=== ACTION ITEM ===
Each line below that includes the word "simpl" adds one to the count; give that count and nothing else.

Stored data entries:
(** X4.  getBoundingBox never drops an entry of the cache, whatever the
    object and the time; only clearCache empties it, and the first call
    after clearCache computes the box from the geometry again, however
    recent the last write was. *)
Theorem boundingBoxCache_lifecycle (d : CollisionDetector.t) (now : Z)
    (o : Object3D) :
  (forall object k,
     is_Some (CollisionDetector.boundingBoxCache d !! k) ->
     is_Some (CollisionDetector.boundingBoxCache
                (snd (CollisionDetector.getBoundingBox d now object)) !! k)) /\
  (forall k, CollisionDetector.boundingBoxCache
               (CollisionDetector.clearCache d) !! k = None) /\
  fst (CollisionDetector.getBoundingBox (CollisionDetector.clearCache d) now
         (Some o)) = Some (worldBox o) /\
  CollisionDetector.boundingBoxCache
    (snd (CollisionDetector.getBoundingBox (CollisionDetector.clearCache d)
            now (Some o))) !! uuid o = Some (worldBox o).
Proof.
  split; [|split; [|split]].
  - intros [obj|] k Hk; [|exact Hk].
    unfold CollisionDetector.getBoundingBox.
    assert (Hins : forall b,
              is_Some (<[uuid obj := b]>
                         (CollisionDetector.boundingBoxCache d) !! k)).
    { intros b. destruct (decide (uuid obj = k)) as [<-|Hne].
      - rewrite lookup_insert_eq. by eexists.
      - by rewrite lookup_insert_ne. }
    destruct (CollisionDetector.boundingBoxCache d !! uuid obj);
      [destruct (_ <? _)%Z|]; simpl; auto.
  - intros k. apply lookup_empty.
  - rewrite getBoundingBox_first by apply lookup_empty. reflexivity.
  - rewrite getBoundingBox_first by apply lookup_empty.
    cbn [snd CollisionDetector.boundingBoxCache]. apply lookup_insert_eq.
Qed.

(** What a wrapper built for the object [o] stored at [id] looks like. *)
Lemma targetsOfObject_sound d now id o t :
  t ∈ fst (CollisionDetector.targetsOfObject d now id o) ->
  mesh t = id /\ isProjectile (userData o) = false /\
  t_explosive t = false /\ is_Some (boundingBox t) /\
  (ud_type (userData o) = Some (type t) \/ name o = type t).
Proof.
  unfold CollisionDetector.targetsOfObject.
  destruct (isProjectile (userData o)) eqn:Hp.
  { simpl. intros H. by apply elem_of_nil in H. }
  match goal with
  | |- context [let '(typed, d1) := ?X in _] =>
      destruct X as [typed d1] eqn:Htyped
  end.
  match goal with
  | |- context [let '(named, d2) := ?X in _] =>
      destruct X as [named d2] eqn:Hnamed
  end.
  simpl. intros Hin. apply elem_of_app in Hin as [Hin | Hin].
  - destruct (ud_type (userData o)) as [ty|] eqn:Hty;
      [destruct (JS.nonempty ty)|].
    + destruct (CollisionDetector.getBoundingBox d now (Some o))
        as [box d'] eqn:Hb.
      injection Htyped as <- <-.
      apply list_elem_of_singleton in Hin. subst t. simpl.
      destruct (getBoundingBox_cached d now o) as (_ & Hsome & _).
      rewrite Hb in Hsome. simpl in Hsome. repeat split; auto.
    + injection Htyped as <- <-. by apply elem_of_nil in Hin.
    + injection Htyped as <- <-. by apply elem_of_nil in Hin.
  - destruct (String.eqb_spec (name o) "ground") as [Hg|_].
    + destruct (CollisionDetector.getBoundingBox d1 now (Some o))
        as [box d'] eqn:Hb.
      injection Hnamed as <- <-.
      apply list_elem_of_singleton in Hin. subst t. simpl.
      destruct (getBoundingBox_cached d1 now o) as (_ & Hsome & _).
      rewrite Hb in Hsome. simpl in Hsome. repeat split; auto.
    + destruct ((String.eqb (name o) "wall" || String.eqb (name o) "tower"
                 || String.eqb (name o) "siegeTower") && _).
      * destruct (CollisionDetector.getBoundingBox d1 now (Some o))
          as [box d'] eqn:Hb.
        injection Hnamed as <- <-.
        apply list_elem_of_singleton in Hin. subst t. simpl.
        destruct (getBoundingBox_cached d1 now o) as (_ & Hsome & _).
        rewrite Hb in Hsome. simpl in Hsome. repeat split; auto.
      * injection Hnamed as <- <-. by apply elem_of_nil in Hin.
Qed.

=== ANSWER BOX ===
9